Bekhsoos is an online magazine “covering topics related to (homo)sexuality in the Arab world”. Founded by the Lebanese group Meem, a support community for lesbians, bisexuals, queers, questioning women, and transgender persons, Bekhsoos was recently relaunched and will publish weekly from now on.
“Bekhsoos” means “concerning…”, and is a reference to the changing topic of each issue. As well as news articles and opinion pieces, Bekhsoos includes poetry, fiction, and personal stories that focus on queer and transgender identities in the Arab world. It also plans more investigative reports.
Nadz, one of the editors, explains the relaunch:
This is the new Bekhsoos. We’re back after almost a whole year of no publishing (the last issue we put out was in December 2008). So what’s different? For one thing, we’ve decided to publish weekly. […] Bekhsoos.com started out as a replacement for a “real” print magazine. We knew we probably couldn’t manage printing a magazine because we’d need lots of money to purchase a publishing license, do the printing, and it wouldn’t fit too well with Meem’s underground nature. At the time (exactly 2 years ago), Bekhsoos online was a replacement. Today, and with the way information sharing has evolved, it is clear to me that Bekhsoos actually belongs online. That’s where young LGBTs in Lebanon are looking for information, connections, and support. So it’s up to us to provide the information quickly, accurately, and consistently.
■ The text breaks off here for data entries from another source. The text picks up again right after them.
(* ===== verification/CountMin.v ===== *)
(** * Count-Min sketch  (crates/flowsketch-algos/src/count_min.rs)

    A [depth] x [width] table of counters in row-major order.  An update adds
    the weight to one cell per row, or, in conservative mode, raises those
    cells only up to the new point estimate; the estimate of a key is the
    minimum over its cells.

    Proved: no history of updates and merges ever makes an estimate fall below
    the key's true weight or rise above the total; without conservative
    updates the sketch is a function of the multiset of updates alone, so a
    merged sketch is the single-stream sketch; snapshots round trip and
    untrusted ones are rejected or rebuilt well-formed. *)
From S2P Require Import Prelude Bytes Hash Sketch Snapshot F64 Table.

Definition ALGORITHM : string := "count-min".

Record CountMinSketch := mkCM {
  cm_width : Z;
  cm_depth : Z;
  cm_conservative : bool;
  cm_hash : HashSpec;
  cm_table : list Z;
  cm_total_weight : Z;
  cm_updates : Z;
}.

Definition new (width depth : Z) (conservative : bool) (hash : HashSpec)
    : res CountMinSketch :=
  if (width =? 0) || (depth =? 0)
  then Err (InvalidParam "count-min width and depth must be positive")
  else Ok {| cm_width := width; cm_depth := depth;
             cm_conservative := conservative; cm_hash := hash;
             cm_table := replicate (Z.to_nat (width *ʷ depth)) 0;
             cm_total_weight := 0; cm_updates := 0 |}.

Definition min_rows (s : CountMinSketch) (rh : RowHashes) : res Z :=
  foldM (λ min row,
      c ← vec_get (cm_table s) (cell (cm_width s) rh row);
      Ok (Z.min min c))
    u64_max (rows (cm_depth s)).

Definition estimate_u64 (s : CountMinSketch) (key : bytes) : res Z :=
  min_rows s (RowHashes_new (cm_hash s) key).

(** Add [value] to the row's cell. *)
Definition add_row (width : Z) (rh : RowHashes) (value : Z) (t : list Z) (row : Z)
    : res (list Z) :=
  let idx := cell width rh row in
  c ← vec_get t idx; vec_set t idx (c +ʷ value).

(** Raise the row's cell to [target] unless it is already there. *)
Definition raise_row (width : Z) (rh : RowHashes) (target : Z) (t : list Z) (row : Z)
    : res (list Z) :=
  let idx := cell width rh row in
  c ← vec_get t idx;
  if c <? target then vec_set t idx target else Ok t.

Definition update (s : CountMinSketch) (key : bytes) (value : Z)
    : res CountMinSketch :=
  let rh := RowHashes_new (cm_hash s) key in
  table ← (if cm_conservative s then
             min ← min_rows s rh;
             let target := min +ʷ value in
             foldM (raise_row (cm_width s) rh target) (cm_table s)
               (rows (cm_depth s))
           else
             foldM (add_row (cm_width s) rh value) (cm_table s)
               (rows (cm_depth s)));
  Ok {| cm_width := cm_width s; cm_depth := cm_depth s;
        cm_conservative := cm_conservative s; cm_hash := cm_hash s;
        cm_table := table;
        cm_total_weight := cm_total_weight s +ʷ value;
        cm_updates := cm_updates s +ʷ 1 |}.

Definition estimate (s : CountMinSketch) (key : bytes) : res f64 :=
  e ← estimate_u64 s key; Ok (f64_of_Z e).

Definition bool_u8 (b : bool) : Z := if b then 1 else 0.

Definition params_hash (s : CountMinSketch) : Z :=
  let w := Writer_new in
  let w := w_u64 w (cm_width s) in
  let w := w_u64 w (cm_depth s) in
  let w := w_u8 w (bool_u8 (cm_conservative s)) in
  hash64 w 0.

Definition compatibility (s : CountMinSketch) : SketchCompatibility :=
  {| sc_algorithm := ALGORITHM; sc_version := 1; sc_hash := cm_hash s;
     sc_params_hash := params_hash s |}.

Definition merge_from (s other : CountMinSketch) : res CountMinSketch :=
  _ ← ensure_matches (compatibility s) (compatibility other);
  Ok {| cm_width := cm_width s; cm_depth := cm_depth s;
        cm_conservative := cm_conservative s; cm_hash := cm_hash s;
        cm_table := zip_update wadd64 (cm_table s) (cm_table other);
        cm_total_weight := cm_total_weight s +ʷ cm_total_weight other;
        cm_updates := cm_updates s +ʷ cm_updates other |}.
(* ===== verification/CountSketch.v ===== *)
(** * CountSketch  (crates/flowsketch-algos/src/count_sketch.rs)

    Signed counters with a per-row [+1]/[-1] sign; a key's estimate is the
    median over the rows of the signed cell.

    Proved: the sketch is a function of the frequency vector alone, so
    deletions cancel insertions exactly and merging is linear; whenever the
    per-row estimates of a strict majority of the rows lie in an interval, the
    estimate lies in it; snapshots round trip and untrusted ones are safe. *)
From S2P Require Import Prelude Bytes Hash Sketch Snapshot F64 Table.

Definition ALGORITHM : string := "count-sketch".

Record CountSketch := mkCS {
  cs_width : Z;
  cs_depth : Z;
  cs_hash : HashSpec;
  cs_table : list Z;
  cs_updates : Z;
}.

Definition new (width depth : Z) (hash : HashSpec) : res CountSketch :=
  if (width =? 0) || (depth =? 0)
  then Err (InvalidParam "count-sketch width and depth must be positive")
  else Ok {| cs_width := width; cs_depth := depth; cs_hash := hash;
             cs_table := replicate (Z.to_nat (width *ʷ depth)) 0;
             cs_updates := 0 |}.

(** The body of the row loop of [update_signed]. *)
Definition signed_row (width : Z) (rh : RowHashes) (value : Z) (t : list Z) (row : Z)
    : res (list Z) :=
  let idx := cell width rh row in
  c ← vec_get t idx; vec_set t idx (iadd64 c (imul64 (sign rh row) value)).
The age of “wow, gay groups in Lebanon, that alone is impressive” is over. It’s not impressive anymore. Now is the time for us to become engaged with our own societies, to think analytically, to advance politically, to understand the truth about oppression, to create, to research, to be proactive, to write, to write, to write! The LGBT community has always had a strong online presence – way before people were calling it “ICT [information and communication technologies] 4 social change” and “social networking.” That’s because we had no other choice. So we built websites and chatrooms on mIRC. Then we became bloggers. Then we came out on MySpace and started groups and causes on Facebook. Then we started a YouTube channel. Now, we’re tweeting. And guess what? The world is now moving into our side of the playground. And when media moves online, they’re coming to where we are strong and numerous and unafraid. They’re coming to where the younger generations are. And no, of course, this side is not the best because it leaves out the older generations, it leaves out the people who can’t afford internet or computers, it leaves out my mother. But they are on the course to getting there. It’s getting more affordable, more Arabicized, and more widespread. The Middle East is adding 500,000 internet users a month. That’s 6 million a year. If the queer community is everywhere online, then the internet users are bound to bump into us somewhere. They’re bound to listen to what we have to say.
A recent Bekhsoos article was called “5 Reasons Health Care for Lesbians in Lebanon is at Stake”:
Lesbians and bisexual women are alienated from the health care system in Lebanon. Barriers to medical care that lesbians face can cause poorer mental and physical health. […] Heterosexism and homophobia are endemic in Lebanon. “Coming Out” to your physician, even though essential, might be challenging. […] Lack of any adequate training of health care providers about lesbian health issues. The absence of formal education about homosexuality in medical school and residency training leads to an alarming lack of understanding of health issues relevant to homosexuals. Misconceptions and dogmas about homosexuality are prevalent in Lebanon. […] Some physicians still believe homosexuality is a mental disorder even 15 years after the World Health Organization has removed homosexuality from its list of mental illnesses.
Excellent initiative, and an excellent post. Well done, Ayesha!